Precisato questo, va aggiunto che la chiamata alle armi di chi dovrebbe fare opinione, cioè guitti, palettare e influencer, è stata delirante; che gli unici diritti pompati fino all’esasperazione sono quelli delle leggi a senso unico sul gender, dei cessi senza sessi, dell’aborto non come garanzia ma quasi come dovere, moda, argomento di conversazione.
Roba che quando balli sulla bomba, quando stai per essere travolto dal disastro a tutti i livelli – energetico, economico, sociale – lascia il tempo che trova almeno se non sei di quelli storditi nella bolla, i cui psicodrammi consistono nella strampalata punteggiatura sessualmente corretta e nelle domande esistenziali: che cosa è il Pd? Dove va il Pd? Qual è il senso in questo mondo del Pd?
I provocatori da social
Qui c’è gente che anche quando viene bastonata non rinuncia a una spocchia pavloviana, genetica, ma non legge un libro in una vita e considera Elodie un faro di civiltà. Provocatori da social il cui orizzonte non va oltre l’invettiva e la delazione gretta, infantile.

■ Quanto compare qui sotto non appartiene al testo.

Lemma pcpu_mp_init_ok s code madt es :
  mp_inited s = false -> find_madt (apic s) = Ok (madt, apic s) -> madt <> 0 -> madt_at (pmem (apic s)) madt es ->
  0 <= ioapic_num (apic s) <= MAX_IOAPIC ->
  exists s', pcpu_mp_init code s = Ok (true, s') /\ mp_inited s' = true /\ ismp s' = true
    /\ ncpu s' = Z.of_nat (length (cpus_of es))
    /\ (forall k, 0 <= k < NUM_CPUS -> cpu_view s' k = match cpus_of es !! Z.to_nat k with Some id => (id, bool_decide (k = 0)) | None => cpu_view s k end)
    /\ registered (apic s') = take 16 (registered (apic s) ++ omap ioapic_of es)
    /\ lapic (apic s') = rd32 (pmem (apic s)) (madt + 36).
Proof.
  intros Hi Hm H0 [Hok Hlen Hb] Hn. pose proof (entries_count es Hok) as Hcnt. unfold pcpu_mp_init. rewrite gets_bind, Hi.
  assert (on_apic find_madt s = Ok (madt, s)) as E0 by (unfold on_apic, zoom; rewrite Hm; by destruct s).
  rewrite (bind_ok _ _ _ _ _ E0). rewrite decide_False by done. rewrite modify_bind, rd_bind.
  set (m := pmem (apic s)) in *. change (pmem (apic (set_ismp true s))) with m.
  rewrite (bind_ok _ _ _ tt (set_apic (set_lapic (rd32 m (madt + 36)) (apic s)) (set_ismp true s))) by done.
  rewrite modify_bind, rd_bind. set (s1 := set_ncpu 0 _). change (pmem (apic s1)) with m. rewrite Hlen.
  replace (madt + (madt_ent + entries_len es)) with (madt + madt_ent + entries_len es) by lia.
  assert (rd32 m (madt + sdt_length) < W32) as Hw by apply word_of_range.
  pose proof (madt_entries_ok es (walk_fuel (madt + madt_ent) (madt + madt_ent + entries_len es)) (madt + madt_ent) s1 0 Hok Hb
    ltac:(lia) ltac:(unfold madt_ent in *; lia) ltac:(unfold walk_fuel; lia)) as E1.
  change (Z.max 1 0) with 1 in E1. change (bool_decide (0 < 0)) with false in E1. rewrite (bind_ok _ _ _ _ _ E1), rd_bind.
  destruct (notes_mem es 0 s1) as [Em El]. pose proof (notes_ncpu es 0 s1 ltac:(done) ltac:(unfold madt_ent in *; cbn [ncpu s1 set_ncpu]; lia)) as En.
  pose proof (fun k => notes_cpus es 0 s1 k Hok ltac:(lia)) as Ec. pose proof (notes_ioapics es 0 s1 Hok Hn) as Ei.
  assert (ismp (notes es 0 s1) = true) as Es by by rewrite notes_ismp.
  set (s2 := notes es 0 s1) in *.
  assert (exists s3, (if decide (Z.land (rd32 (pmem (apic s2)) (madt + 40)) APIC_MADT_PCAT_COMPAT = 0) then imcr_to_apic else mret tt) s2 = Ok (tt, s3)
    /\ ncpu s3 = ncpu s2 /\ arch_info s3 = arch_info s2 /\ ismp s3 = ismp s2 /\ lapic (apic s3) = lapic (apic s2)
    /\ registered (apic s3) = registered (apic s2)) as (s3 & E3 & N3 & A3 & S3 & L3 & R3).
  { case_decide; [apply imcr_ok|]. by exists s2. }
  rewrite (bind_ok _ _ _ _ _ E3). eexists. split; [reflexivity|]. cbn [set_mp_inited mp_inited ismp ncpu arch_info apic].
  split; [done|]. split; [exact (eq_trans S3 Es)|]. split; [exact (eq_trans N3 En)|]. split; [|split].
  - intros k Hk. unfold cpu_view in *. cbn [set_apic set_mp_inited arch_info]. rewrite A3, Ec by done.
    rewrite Z.sub_0_r. destruct (cpus_of es !! Z.to_nat k); [by rewrite decide_True by lia|done].
  - etransitivity; [exact R3|]. exact Ei.
  - etransitivity; [exact L3|]. exact El.
Qed.

(** ** Starting another processor *)
Lemma stored_word a v m : 0 <= v < W32 -> rd32 (store_bytes a (word_bytes v) m) a = v.
Proof.
  intros Hv. apply bytes_at_word; [done|]. intros i c Hi. unfold rd8.
  rewrite store_bytes_lookup. pose proof (lookup_lt_Some _ _ _ Hi) as Hl. rewrite decide_True by lia.
  replace (Z.to_nat (a + Z.of_nat i - a)) with i by lia. rewrite (list_lookup_total_correct _ _ _ Hi).
  assert (Forall (fun b => u8 b = b) (word_bytes v)) as Hf by (repeat constructor; apply Zmod_mod).
  by apply (proj1 (Forall_lookup _ _) Hf _ _ Hi).
Qed.
Lemma rd32_frame m m' b : (forall x, b <= x < b + 4 -> m' !!! x = m !!! x) -> rd32 m' b = rd32 m b.
Proof. intros H. unfold rd32. apply word_of_u8. intros i Hi. by rewrite H by lia. Qed.
Lemma stored_word_other a v m b : a + 4 <= b \/ b + 4 <= a -> rd32 (store_bytes a (word_bytes v) m) b = rd32 m b.
Proof.
  intros H. apply rd32_frame. intros x Hx. rewrite store_bytes_lookup. change (length (word_bytes v)) with 4%nat.
  by rewrite decide_False by lia.
Qed.

Lemma on_apic_modify f (k : unit -> M mpst unit) s : (on_apic (modify f) ≫= k) s = k tt (set_apic (f (apic s)) s).
Proof. done. Qed.

Lemma launch_ok s cpu_idx f stack_addr kern_init_ap (id := lapicid (arch_info s !!! cpu_idx)) :
  0 <= cpu_idx < ncpu s -> cpu_idx < NUM_CPUS -> lapic (apic s) <> 0 -> 0 <= id < 256 -> 0 <= f < W32 -> 0 <= kern_init_ap < W32 ->
  exists s' cs, launch cpu_idx f stack_addr kern_init_ap s = Ok (tt, s') /\ pcpus s' = pcpus s /\ ipis (apic s') = cs ++ ipis (apic s)
    /\ (forall st, ap_after id st cs = ApRuns PCPU_AP_START_ADDR) /\ (forall k st, k <> id -> ap_after k st cs = st)
    /\ (let m := pmem (apic s') in rd32 m (PCPU_AP_START_ADDR - 4) = u32 (stack_addr + 4096)
          /\ rd32 m (PCPU_AP_START_ADDR - 8) = f /\ rd32 m (PCPU_AP_START_ADDR - 12) = kern_init_ap).
Proof.
  intros Hc Hn Hl Hid Hf Hk. unfold launch, store32. rewrite !on_apic_modify. set (s1 := set_apic _ _).
  assert (pcpu_cpu_lapicid cpu_idx s1 = Ok (id, s1)) as E1.
  { unfold pcpu_cpu_lapicid. mrun. change (ncpu s1) with (ncpu s). rewrite decide_True by done. rewrite check_index_ok by lia.
    cbn iota beta. change (arch_info s1) with (arch_info s). fold id. unfold u8. by rewrite Z.mod_small. }
  rewrite (bind_ok _ _ _ _ _ E1).
  destruct (lapic_startcpu_ok (apic s1) id 8 Hl Hid ltac:(lia)) as (a2 & E2 & _ & I2 & M2).
  exists (set_apic a2 s1), (start_commands id 8). change (Z.shiftl 8 12) with PCPU_AP_START_ADDR in E2.
  split; [unfold on_apic, zoom; by rewrite E2|]. split; [done|]. split; [exact I2|].
  destruct (start_commands_run id 8 Hid ltac:(lia)) as [Hr Ho]. split; [exact Hr|]. split; [exact Ho|].
  cbv zeta. change (apic (set_apic a2 s1)) with a2. rewrite M2.
  assert (forall b, 2000 <= b -> forall m, rd32 (<[1130 := u8 (Z.shiftr (Z.shiftr (Z.shiftl 8 12) 4) 8)]> (<[1129 := u8 (Z.shiftr (Z.shiftl 8 12) 4)]>
    (<[1128 := 0]> (<[1127 := 0]> m)))) b = rd32 m b) as Hw.
  { intros b Hb m. apply rd32_frame. intros x Hx. by rewrite !lookup_total_insert_ne by lia. }
  rewrite !Hw by (unfold PCPU_AP_START_ADDR; lia). cbn [s1 set_apic apic pmem set_pmem]. unfold PCPU_AP_START_ADDR.
  split; [|split].
  - rewrite !stored_word_other by lia. apply stored_word, u32_range.
  - rewrite stored_word_other by lia. by apply stored_word.
  - by apply stored_word.
Qed.

Lemma stored_bytes_at p l m : Forall (fun b => 0 <= b < 256) l -> bytes_at (store_bytes p l m) p l.
Proof.
  intros Hf i b Hi. unfold rd8. rewrite store_bytes_lookup. pose proof (lookup_lt_Some _ _ _ Hi). rewrite decide_True by lia.
  replace (Z.to_nat (p + Z.of_nat i - p)) with i by lia. rewrite (list_lookup_total_correct _ _ _ Hi).
  apply Z.mod_small. by apply (proj1 (Forall_lookup _ _) Hf _ _ Hi).
Qed.

(** A walk that meets an entry of length 0 never ends. *)
Lemma zero_length_hangs fuel p e ap b s : p < e -> rd8 (pmem (apic s)) p >= 2 -> rd8 (pmem (apic s)) (p + 1) = 0 ->
  madt_entries fuel p e ap b s = Hang.
Proof.
  intros Hp Ht Hn. revert ap b. induction fuel as [|fuel IH]; intros ap b; cbn [madt_entries]; rewrite decide_True by done; [done|].
  rewrite !rd_bind, Hn, Z.add_0_r. rewrite !decide_False by (unfold ACPI_MADT_APIC_LAPIC, ACPI_MADT_APIC_IOAPIC; lia). apply IH.
Qed.

(** ** The cache descriptors *)
Lemma cache_bytes_range cpuid : Forall (fun d => 0 <= d < 256) (cache_bytes cpuid).
Proof. unfold cache_bytes. repeat constructor; apply u8_range. Qed.
Lemma cache_loop_ff l : forall i, Forall (fun d => 0 <= d < 256) l -> 0xff ∈ l -> cache_loop l i = Undef OutOfBounds.
Proof.
  induction l as [|d l IH]; intros i Hr Hin; [by apply not_elem_of_nil in Hin|]. inversion Hr; subst. cbn [cache_loop].
  case_decide; [|done]. apply IH; [done|]. apply elem_of_cons in Hin as [<-|]; [lia|done].
Qed.
Lemma cache_loop_ok l : forall i, Forall (fun d => 0 <= d < 256) l -> 0xff ∉ l ->
  exists i', cache_loop l i = Ok i' /\ forall d, last l = Some d -> l1_cache_size i' = (intel_cache_info d).1 /\ l1_cache_line_size i' = (intel_cache_info d).2.
Proof.
  induction l as [|d l IH]; intros i Hr Hin; [by exists i|]. inversion Hr; subst. rewrite not_elem_of_cons in Hin. destruct Hin as [Hd Hin].
  cbn [cache_loop]. rewrite decide_True by lia.
  destruct (IH (set_l1 (intel_cache_info d).1 (intel_cache_info d).2 i) ltac:(done) Hin) as (i' & E & H).
  exists i'. split; [done|]. intros c Hc. destruct l as [|d' l]; [|by apply H].
  injection Hc as <-. cbn [cache_loop] in E. by injection E as <-.
Qed.
Definition set_vendor (v : cpu_vendor) (i : pcpuinfo) : pcpuinfo :=
  mk_pcpuinfo (lapicid i) (bsp i) (cpuid_high i) (vendor i) v (family i) (model i) (step i) (ext_family i) (ext_model i)
    (brand_idx i) (clflush_size i) (max_cpu_id i) (apic_id i) (feature1 i) (feature2 i) (l1_cache_size i) (l1_cache_line_size i) (cpuid_exthigh i).

Module MpProps.

(** C26 (functional): the processors of the machine are found.  If the ACPI
    tables lead to a MADT with the entries [es], [pcpu_mp_init] registers the
    enabled processors in the order of their entries: their number is [ncpu],
    the k-th of them (up to the eight there is room for) has the APIC of its
    entry, and the first one, and only it, is the boot processor.  The I/O APICs
    of the entries are registered in order up to the sixteen there is room for,
    the address of the local APIC is that of the table, and entries of other
    types are skipped. *)
Theorem madt_processors_found s code madt es :
  mp_inited s = false -> find_madt (apic s) = Ok (madt, apic s) -> madt <> 0 -> madt_at (pmem (apic s)) madt es ->
  0 <= ioapic_num (apic s) <= MAX_IOAPIC ->
  exists s', pcpu_mp_init code s = Ok (true, s') /\ mp_inited s' = true /\ ismp s' = true
    /\ ncpu s' = Z.of_nat (length (cpus_of es))
    /\ (forall k, 0 <= k < NUM_CPUS -> cpu_view s' k = match cpus_of es !! Z.to_nat k with Some id => (id, bool_decide (k = 0)) | None => cpu_view s k end)
    /\ registered (apic s') = take 16 (registered (apic s) ++ omap ioapic_of es)
    /\ lapic (apic s') = rd32 (pmem (apic s)) (madt + 36).
Proof. apply pcpu_mp_init_ok. Qed.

Questo atroce periodo di guerra in tempo di pace ha disvelato alcune categorie grottesche, fra il trucido e il circense: virologi, debunker, che sarebbero i giornalisti falliti che spiano quelli veri, saltafila intriganti, opinionisti d’area: tutte cosche progressiste, del presepe di sinistra, dalla trivialità conclamata e con qualche problema di raziocinio.
Una che si ritiene molto ascoltata, la Selvaggia Lucarelli del sabato sera, trova di che ironizzare sulle auto della “premiera” e, quando un parente del diciottenne falciato a Roma da una drogata le spiega, con garbo, che Meloni si era recata al funerale del ragazzo in segno di pietà e di rispetto, non si tiene dal rispondere: avete visto, mi scatena contro l’odio.
Pulsioni indecenti
Oltre l’irrazionale e oltre il ridicolo. C’è una bassezza antica nella sinistra incapace di perdere, che non è quella del Dopoguerra, quando chi votava PCI manteneva una sua dignità, una misura di fondo e vorremmo dire una certa pulizia.
Semmai, ricorda la volgarità ripulita, profumata ma di stampo vecchio brigatistoide: l’avvertimento plateale, la minaccia, l’invettiva, l’osservazione losca, quel disprezzo insanabile. E sono incapaci di mettersi in discussione, di emendarsi.
Che fanno i figli di questi progressisti che si considerano tanto umani? Impiccano i pupazzi, danno fuoco alle foto, scrivono minacce di morte sulle sedi, sui muri all’indirizzo dei nuovi arrivati. E nessuno a spiegargli che stanno commettendo un errore tragico, che si stanno dimostrando intolleranti e carogne come lo furono i genitori.
Si può sentire una scolaresca che chiede nuove elezioni siccome ha vinto Meloni e Meloni non ha diritto di competere? Ma vai: più sono privilegiati e arroganti e più suscitano l’autocompiacimento familiare, stupido, rancido, di sempre.
Per questo, caro Letta, non vi hanno seguito. Perché il Paese, per quanti difetti abbia, e ne ha tanti, è comunque e sempre meglio di voialtri, incapaci perfino di dissociarvi dalle pulsioni più indecenti.